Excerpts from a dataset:
************

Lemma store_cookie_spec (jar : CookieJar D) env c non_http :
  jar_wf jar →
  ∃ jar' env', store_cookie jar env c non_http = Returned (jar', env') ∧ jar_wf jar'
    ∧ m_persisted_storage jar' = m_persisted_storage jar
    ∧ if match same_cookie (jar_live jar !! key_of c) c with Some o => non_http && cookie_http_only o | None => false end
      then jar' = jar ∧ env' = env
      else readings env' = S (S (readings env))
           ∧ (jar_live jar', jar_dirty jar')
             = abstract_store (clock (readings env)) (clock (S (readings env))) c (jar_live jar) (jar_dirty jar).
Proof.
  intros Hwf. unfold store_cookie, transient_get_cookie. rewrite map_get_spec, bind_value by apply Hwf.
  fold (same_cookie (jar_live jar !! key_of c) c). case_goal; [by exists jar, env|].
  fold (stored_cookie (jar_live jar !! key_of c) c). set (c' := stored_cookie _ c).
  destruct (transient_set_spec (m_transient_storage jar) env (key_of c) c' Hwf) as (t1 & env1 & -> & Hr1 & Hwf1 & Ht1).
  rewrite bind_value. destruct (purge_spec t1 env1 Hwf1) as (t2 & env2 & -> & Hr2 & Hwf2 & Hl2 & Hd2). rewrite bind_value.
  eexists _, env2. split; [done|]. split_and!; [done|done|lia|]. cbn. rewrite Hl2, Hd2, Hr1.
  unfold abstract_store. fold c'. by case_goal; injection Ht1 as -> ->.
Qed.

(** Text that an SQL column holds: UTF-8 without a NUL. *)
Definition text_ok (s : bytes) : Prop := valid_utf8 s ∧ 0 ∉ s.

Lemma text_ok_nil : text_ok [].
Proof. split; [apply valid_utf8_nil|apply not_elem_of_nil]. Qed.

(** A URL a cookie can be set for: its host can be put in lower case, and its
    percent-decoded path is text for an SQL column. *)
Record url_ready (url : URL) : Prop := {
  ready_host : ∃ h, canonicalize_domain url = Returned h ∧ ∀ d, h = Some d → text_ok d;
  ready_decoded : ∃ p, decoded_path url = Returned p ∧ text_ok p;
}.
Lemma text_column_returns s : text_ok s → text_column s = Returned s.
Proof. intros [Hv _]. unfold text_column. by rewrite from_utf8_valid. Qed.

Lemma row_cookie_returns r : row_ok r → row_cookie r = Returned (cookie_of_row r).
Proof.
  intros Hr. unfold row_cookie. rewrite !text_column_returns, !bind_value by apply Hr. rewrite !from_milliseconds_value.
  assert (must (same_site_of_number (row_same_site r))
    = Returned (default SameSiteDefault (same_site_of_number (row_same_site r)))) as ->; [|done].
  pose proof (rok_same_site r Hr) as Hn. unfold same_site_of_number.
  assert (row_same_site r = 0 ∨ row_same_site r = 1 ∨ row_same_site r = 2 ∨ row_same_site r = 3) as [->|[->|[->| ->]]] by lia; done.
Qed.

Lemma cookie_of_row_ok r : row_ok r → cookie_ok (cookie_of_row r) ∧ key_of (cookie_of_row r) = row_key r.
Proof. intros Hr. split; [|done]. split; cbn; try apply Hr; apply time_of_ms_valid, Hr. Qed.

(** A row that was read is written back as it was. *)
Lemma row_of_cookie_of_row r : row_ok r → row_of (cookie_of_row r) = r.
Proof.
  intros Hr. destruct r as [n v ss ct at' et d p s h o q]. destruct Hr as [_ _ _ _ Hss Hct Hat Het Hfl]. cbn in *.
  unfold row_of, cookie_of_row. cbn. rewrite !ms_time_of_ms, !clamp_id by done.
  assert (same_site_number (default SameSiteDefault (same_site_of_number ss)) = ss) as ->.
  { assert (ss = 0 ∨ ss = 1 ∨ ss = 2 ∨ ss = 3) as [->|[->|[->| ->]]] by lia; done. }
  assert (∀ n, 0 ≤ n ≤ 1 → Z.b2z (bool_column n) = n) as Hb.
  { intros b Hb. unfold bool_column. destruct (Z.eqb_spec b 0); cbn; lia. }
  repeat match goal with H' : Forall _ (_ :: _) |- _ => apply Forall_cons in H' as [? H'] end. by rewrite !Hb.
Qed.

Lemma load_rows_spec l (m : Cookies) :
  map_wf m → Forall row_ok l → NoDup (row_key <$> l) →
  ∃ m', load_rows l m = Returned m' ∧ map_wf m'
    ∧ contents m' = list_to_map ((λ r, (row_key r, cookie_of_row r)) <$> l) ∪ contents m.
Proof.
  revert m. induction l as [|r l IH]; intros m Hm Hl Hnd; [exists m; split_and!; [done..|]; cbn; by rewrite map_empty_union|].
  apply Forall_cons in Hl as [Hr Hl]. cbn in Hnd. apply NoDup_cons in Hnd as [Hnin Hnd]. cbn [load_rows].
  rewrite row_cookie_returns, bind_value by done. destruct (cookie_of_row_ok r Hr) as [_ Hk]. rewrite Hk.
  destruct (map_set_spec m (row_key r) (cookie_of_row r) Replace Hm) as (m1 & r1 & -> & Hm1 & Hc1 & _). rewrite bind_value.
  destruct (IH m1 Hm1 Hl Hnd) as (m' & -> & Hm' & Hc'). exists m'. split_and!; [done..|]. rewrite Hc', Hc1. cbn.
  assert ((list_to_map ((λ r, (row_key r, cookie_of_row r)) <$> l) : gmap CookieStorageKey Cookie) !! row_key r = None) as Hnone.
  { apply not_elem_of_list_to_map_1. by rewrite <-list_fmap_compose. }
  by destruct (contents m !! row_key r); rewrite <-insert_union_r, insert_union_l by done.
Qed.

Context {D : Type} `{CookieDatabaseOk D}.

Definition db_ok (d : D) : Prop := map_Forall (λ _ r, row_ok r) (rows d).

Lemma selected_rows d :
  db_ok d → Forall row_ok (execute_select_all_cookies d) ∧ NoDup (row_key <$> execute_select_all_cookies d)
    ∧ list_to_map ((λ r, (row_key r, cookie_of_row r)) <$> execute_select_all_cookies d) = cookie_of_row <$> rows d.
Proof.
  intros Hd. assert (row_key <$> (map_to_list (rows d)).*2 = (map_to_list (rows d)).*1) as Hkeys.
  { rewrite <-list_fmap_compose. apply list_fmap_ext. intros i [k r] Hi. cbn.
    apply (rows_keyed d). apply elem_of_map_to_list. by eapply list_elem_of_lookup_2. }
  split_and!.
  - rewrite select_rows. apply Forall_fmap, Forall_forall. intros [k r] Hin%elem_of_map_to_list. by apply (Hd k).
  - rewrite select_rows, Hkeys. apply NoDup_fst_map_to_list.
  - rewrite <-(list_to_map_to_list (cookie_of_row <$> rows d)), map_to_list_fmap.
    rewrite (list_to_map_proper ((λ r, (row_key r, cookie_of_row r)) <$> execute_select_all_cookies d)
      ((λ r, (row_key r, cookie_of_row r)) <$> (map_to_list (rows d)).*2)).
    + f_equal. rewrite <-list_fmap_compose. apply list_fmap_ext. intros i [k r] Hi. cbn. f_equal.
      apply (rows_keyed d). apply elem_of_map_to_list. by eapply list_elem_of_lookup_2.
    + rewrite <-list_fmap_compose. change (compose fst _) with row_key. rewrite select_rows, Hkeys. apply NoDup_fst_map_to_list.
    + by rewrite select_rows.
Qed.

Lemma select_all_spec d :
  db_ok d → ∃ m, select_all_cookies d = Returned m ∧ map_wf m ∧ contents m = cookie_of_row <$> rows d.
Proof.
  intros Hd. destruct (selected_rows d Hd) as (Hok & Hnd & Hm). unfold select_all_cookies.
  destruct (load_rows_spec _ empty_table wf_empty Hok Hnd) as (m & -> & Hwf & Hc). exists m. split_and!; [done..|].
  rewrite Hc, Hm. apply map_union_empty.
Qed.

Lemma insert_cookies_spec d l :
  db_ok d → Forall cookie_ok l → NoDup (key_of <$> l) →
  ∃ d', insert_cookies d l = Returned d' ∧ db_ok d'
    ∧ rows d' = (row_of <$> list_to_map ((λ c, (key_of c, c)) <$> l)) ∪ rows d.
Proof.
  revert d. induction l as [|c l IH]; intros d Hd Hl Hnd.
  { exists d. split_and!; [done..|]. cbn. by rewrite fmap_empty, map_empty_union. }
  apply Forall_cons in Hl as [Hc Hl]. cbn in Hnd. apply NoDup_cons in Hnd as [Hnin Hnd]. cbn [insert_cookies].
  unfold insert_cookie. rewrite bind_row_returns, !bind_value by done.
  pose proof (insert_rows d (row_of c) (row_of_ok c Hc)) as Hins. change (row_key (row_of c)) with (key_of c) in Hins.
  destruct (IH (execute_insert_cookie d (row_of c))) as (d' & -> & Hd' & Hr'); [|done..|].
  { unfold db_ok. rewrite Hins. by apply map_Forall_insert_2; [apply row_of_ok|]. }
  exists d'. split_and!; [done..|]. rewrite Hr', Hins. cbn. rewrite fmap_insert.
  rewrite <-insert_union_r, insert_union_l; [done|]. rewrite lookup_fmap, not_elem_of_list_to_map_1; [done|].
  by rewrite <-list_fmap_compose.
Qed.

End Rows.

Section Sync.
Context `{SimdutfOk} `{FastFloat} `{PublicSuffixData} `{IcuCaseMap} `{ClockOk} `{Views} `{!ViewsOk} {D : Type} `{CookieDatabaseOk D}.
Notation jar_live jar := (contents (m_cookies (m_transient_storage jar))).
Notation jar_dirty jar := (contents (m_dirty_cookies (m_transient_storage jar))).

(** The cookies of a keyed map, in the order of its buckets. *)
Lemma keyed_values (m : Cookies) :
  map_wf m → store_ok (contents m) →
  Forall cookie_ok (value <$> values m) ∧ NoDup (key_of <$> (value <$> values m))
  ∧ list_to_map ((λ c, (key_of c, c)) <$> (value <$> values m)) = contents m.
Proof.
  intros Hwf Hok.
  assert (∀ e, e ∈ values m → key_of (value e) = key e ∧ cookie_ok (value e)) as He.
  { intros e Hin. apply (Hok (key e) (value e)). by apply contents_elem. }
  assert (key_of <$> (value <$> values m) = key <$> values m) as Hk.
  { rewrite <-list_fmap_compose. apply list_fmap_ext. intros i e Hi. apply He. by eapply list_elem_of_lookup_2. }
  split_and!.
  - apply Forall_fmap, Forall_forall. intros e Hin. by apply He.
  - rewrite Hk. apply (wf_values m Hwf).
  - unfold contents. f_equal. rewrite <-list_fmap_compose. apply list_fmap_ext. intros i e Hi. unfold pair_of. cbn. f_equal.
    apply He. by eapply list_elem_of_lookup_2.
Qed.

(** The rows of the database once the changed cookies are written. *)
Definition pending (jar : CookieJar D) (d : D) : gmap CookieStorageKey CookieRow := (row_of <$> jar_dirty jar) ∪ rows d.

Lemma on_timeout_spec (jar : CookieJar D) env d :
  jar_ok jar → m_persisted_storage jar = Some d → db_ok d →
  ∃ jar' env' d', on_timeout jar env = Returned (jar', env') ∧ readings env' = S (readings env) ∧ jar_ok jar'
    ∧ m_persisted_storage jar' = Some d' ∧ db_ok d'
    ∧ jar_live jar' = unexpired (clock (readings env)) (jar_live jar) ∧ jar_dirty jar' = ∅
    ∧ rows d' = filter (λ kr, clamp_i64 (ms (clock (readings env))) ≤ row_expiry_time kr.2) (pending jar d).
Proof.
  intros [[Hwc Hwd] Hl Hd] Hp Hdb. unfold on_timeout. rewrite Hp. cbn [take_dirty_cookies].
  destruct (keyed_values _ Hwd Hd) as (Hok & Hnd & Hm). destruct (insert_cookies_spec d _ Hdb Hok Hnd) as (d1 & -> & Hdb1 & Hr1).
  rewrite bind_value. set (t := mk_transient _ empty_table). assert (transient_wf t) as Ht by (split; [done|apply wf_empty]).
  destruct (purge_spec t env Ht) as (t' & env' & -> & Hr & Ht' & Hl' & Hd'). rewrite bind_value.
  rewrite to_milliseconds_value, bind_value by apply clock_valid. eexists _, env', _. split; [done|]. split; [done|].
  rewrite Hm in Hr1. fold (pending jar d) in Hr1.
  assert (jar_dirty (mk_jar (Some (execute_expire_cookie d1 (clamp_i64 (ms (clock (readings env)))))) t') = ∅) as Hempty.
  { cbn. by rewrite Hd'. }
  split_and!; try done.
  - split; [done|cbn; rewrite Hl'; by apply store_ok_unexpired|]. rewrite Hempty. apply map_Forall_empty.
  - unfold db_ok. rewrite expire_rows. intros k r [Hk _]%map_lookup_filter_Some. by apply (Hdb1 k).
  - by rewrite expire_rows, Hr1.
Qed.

************

Count every line above that holds the string "readings" and give the total, nothing more.

6